Callow is a character actor of considerable, not to say rugged, charm, but Garry is a superstar matinee idol, and there's a big groaning gap here that Michael Rudman’s efficient production and Callow’s indomitable performance have trouble bridging.

Where booming, barrel-chested Callow scores is in his wounded reaction to accusations of over-acting (“We stopped you in the nick of time from playing Peer Gynt”), or in his vein-bursting fury at the presumptions of the fledgling playwright Roland Maule (a very funny, hyper-active Robin Pearce), or in his confessions of unquenchable, tormenting vanity (“It’s agony watching myself go by”).

What Callow also brings, perhaps unwittingly, is an unscripted layer of self-delusion, so that Garry’s posturing is not only funny but also a little sad. He has surrounded himself with acolytes – notably Tilly Tremayne’s loyally resigned secretary and Richard Hollis’ matter-of-fact valet – and conducts his professional life, as did Coward, “for the good of the firm”. Callow’s attempts to preserve the status quo – exiting stealthily in homburg and dark glasses, or performing an over-elaborate mime – are the grotesque signals of an exhibitionist, not an actor.

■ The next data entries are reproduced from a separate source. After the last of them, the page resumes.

(** * Grammar analysis: FIRST, FOLLOW, LL(1) table and recognizer

    A shallow embedding of [grammar/grammar.py].

    Python values are modelled as follows.
    - [str]: [string].  A symbol is a [str] of length one, obtained by
      indexing ([sub_str[0]]) or by iterating over a [str]; a production's
      [left] is an arbitrary [str], as in the source.
    - [set] of [str]: [gset string].  The empty [str] stands for epsilon
      inside FIRST sets, exactly as in the source.
    - [dict]: [gmap].
    - an ordered collection ([list]): [list].
    - exceptions: the [Raise] outcome; unbounded recursion or an unbounded
      [while] loop: the [Timeout] outcome of a computation run with a
      bounded budget (recursion depth, loop iterations). *)

From Stdlib Require Import Ascii String.
From stdpp Require Import gmap strings list fin_maps fin_sets.

Open Scope string_scope.
Open Scope list_scope.

(** ** Outcomes of a call *)

Inductive exn :=
| ValueError
| IndexError
| KeyError
| RepeatedCellError
| SyntaxError.

Inductive outcome (A : Type) :=
| Ret (a : A)
| Raise (e : exn)
| Timeout.
Arguments Ret {A} a.
Arguments Raise {A} e.
Arguments Timeout {A}.

#[global] Instance outcome_ret : MRet outcome := λ A a, Ret a.
#[global] Instance outcome_bind : MBind outcome := λ A B k m,
  match m with
  | Ret a => k a
  | Raise e => Raise e
  | Timeout => Timeout
  end.

(** ** Strings *)

(** [c] as a one-character [str]. *)
Definition char (c : ascii) : string := String c "".

(** Iterating over a [str] yields its one-character substrings. *)
Fixpoint chars (s : string) : list string :=
  match s with
  | "" => []
  | String c r => char c :: chars r
  end.

(** ** Productions and grammars *)

Record Production := mkProduction { left : string; right : string }.

Record Grammar := mkGrammar {
  terminals : gset string;
  non_terminals : gset string;
  productions : list Production;
  axiom : string
}.

(** The checks of [Grammar.__init__]. *)
Definition symbol_ok (T N : gset string) (s : string) : bool :=
  bool_decide (s ∈ N) || bool_decide (s ∈ T).

Definition production_ok (T N : gset string) (p : Production) : bool :=
  bool_decide (left p ∈ N) && forallb (symbol_ok T N) (chars (right p)).

Definition Grammar_init (T N : gset string) (ps : list Production)
    (ax : string) : outcome Grammar :=
  if bool_decide (T ∩ N ≠ ∅) then Raise ValueError
  else if bool_decide (ax ∉ N) then Raise ValueError
  else if forallb (production_ok T N) ps then Ret (mkGrammar T N ps ax)
  else Raise ValueError.

(** A grammar that [Grammar.__init__] accepts. *)
Definition valid (G : Grammar) : Prop :=
  Grammar_init (terminals G) (non_terminals G) (productions G) (axiom G)
  = Ret G.

(** ** FIRST *)

Section First.
Context (G : Grammar).

(** The [for production in self.productions] loop of
    [compute_first_rec], with the recursive call abstracted as [rec]. *)
Fixpoint first_loop (rec : string → outcome (gset string))
    (c : ascii) (rest : string) (ps : list Production)
    (first_set : gset string) : outcome (gset string) :=
  match ps with
  | [] => Ret first_set
  | p :: ps' =>
      if bool_decide (char c = left p) then
        r ← rec (right p +:+ rest);
        first_loop rec c rest ps' (first_set ∪ r)
      else first_loop rec c rest ps' first_set
  end.

(** [depth] bounds the depth of the recursion. *)
Fixpoint compute_first_rec (depth : nat) (sub_str : string)
    : outcome (gset string) :=
  match depth with
  | 0 => Timeout
  | S d =>
      match sub_str with
      | "" => Ret {[ "" ]}
      | String c rest =>
          if bool_decide (char c ∈ terminals G) then Ret {[ char c ]}
          else first_loop (compute_first_rec d) c rest (productions G) ∅
      end
  end.

(** The [for s in sentence] loop of [compute_first]: [true] when it raises
    nothing. *)
Definition sentence_ok (sentence : string) : bool :=
  forallb (λ s, bool_decide (s ∈ terminals G)
                || bool_decide (s ∈ non_terminals G)) (chars sentence).

Definition compute_first (depth : nat) (sentence : string)
    : outcome (gset string) :=
  if sentence_ok sentence then compute_first_rec depth sentence
  else Raise ValueError.
End First.

(** ** FOLLOW *)

Section Follow.
Context (G : Grammar).

(** [d[k]] on a [dict]: a missing key raises [KeyError]. *)
Definition getitem {K V} `{Countable K} (d : gmap K V) (k : K) : outcome V :=
  match d !! k with
  | Some v => Ret v
  | None => Raise KeyError
  end.

(** [follows[s] = follows[s].union(x)]: a fresh set is stored under [s];
    no set reachable from [follows_old] is mutated. *)
Definition union_into (follows : gmap string (gset string)) (s : string)
    (x : gset string) : outcome (gmap string (gset string)) :=
  old ← getitem follows s;
  Ret (<[ s := old ∪ x ]> follows).

(** The [for i, s in enumerate(p.right)] loop, entered at position [i]
    with [suffix = p.right[i:]]; [i == len(p.right) - 1] holds exactly
    when [p.right[i+1:]] is empty. *)
Fixpoint follow_scan (fuel : nat) (l : string) (suffix : string)
    (follows : gmap string (gset string))
    : outcome (gmap string (gset string)) :=
  match suffix with
  | "" => Ret follows
  | String c rest =>
      let s := char c in
      if bool_decide (s ∈ non_terminals G) then
        if bool_decide (rest = "") then
          old ← getitem follows s;
          fl ← getitem follows l;
          follow_scan fuel l rest (<[ s := old ∪ fl ]> follows)
        else
          first ← compute_first G fuel rest;
          follows1 ←
            (if bool_decide ("" ∈ first) then
               old ← getitem follows s;
               fl ← getitem follows l;
               Ret (<[ s := old ∪ fl ]> follows)
             else Ret follows);
          follows2 ← union_into follows1 s (first ∖ {[ "" ]});
          follow_scan fuel l rest follows2
      else follow_scan fuel l rest follows
  end.

(** The [for p in self.productions] loop: one pass. *)
Fixpoint follow_pass (fuel : nat) (ps : list Production)
    (follows : gmap string (gset string))
    : outcome (gmap string (gset string)) :=
  match ps with
  | [] => Ret follows
  | p :: ps' =>
      follows' ← follow_scan fuel (left p) (right p) follows;
      follow_pass fuel ps' follows'
  end.

(** The [while True] loop; [n] bounds the number of passes, [fuel] the
    recursion depth of the FIRST computations inside a pass. *)
Fixpoint follow_while (n fuel : nat)
    (follows follows_old : gmap string (gset string))
    : outcome (gmap string (gset string)) :=
  match n with
  | 0 => Timeout
  | S n' =>
      follows' ← follow_pass fuel (productions G) follows;
      if bool_decide (follows' = follows_old) then Ret follows'
      else follow_while n' fuel follows' follows'
  end.

Definition compute_follow (fuel : nat) (symbol : string)
    : outcome (gset string) :=
  let follows : gmap string (gset string) :=
    gset_to_gmap ∅ (non_terminals G) in
  match productions G with
  | [] => Raise IndexError
  | p0 :: _ =>
      seed ← getitem follows (left p0);
      let follows := <[ left p0 := seed ∪ {[ "$" ]} ]> follows in
      let follows_old := follows in
      follows ← follow_while fuel fuel follows follows_old;
      getitem follows symbol
  end.
End Follow.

Still, the bubble reputation is well sustained in Paul Farnsworth’s black and white art deco studio, furnished with an awkward spiral staircase, chaise longue, five pouffes and a piano. Photographs of Callow in action – from my Bath chair I could spot his Orlando, Mozart and Lord Foppington – clutter every surface, but the large centre-stage caricature is a hopelessly poor one. Maybe that's the point of it.

Garry’s wife (they are separated) is given a sharp, cutting edge by Jessica Turner, and Lysette Anthony is a seductively porcelain Joanna Lyppiatt, especially when draped on the sofa in green velvet. Marianne Oldham is suitably gormless as the pretty debutante who wants to be an actress, but I am incensed to see that the new anti-smoking tyranny has deprived Victoria Lennox’s insufficiently slovenly Miss Erikson of her drooping fag and hacking cough.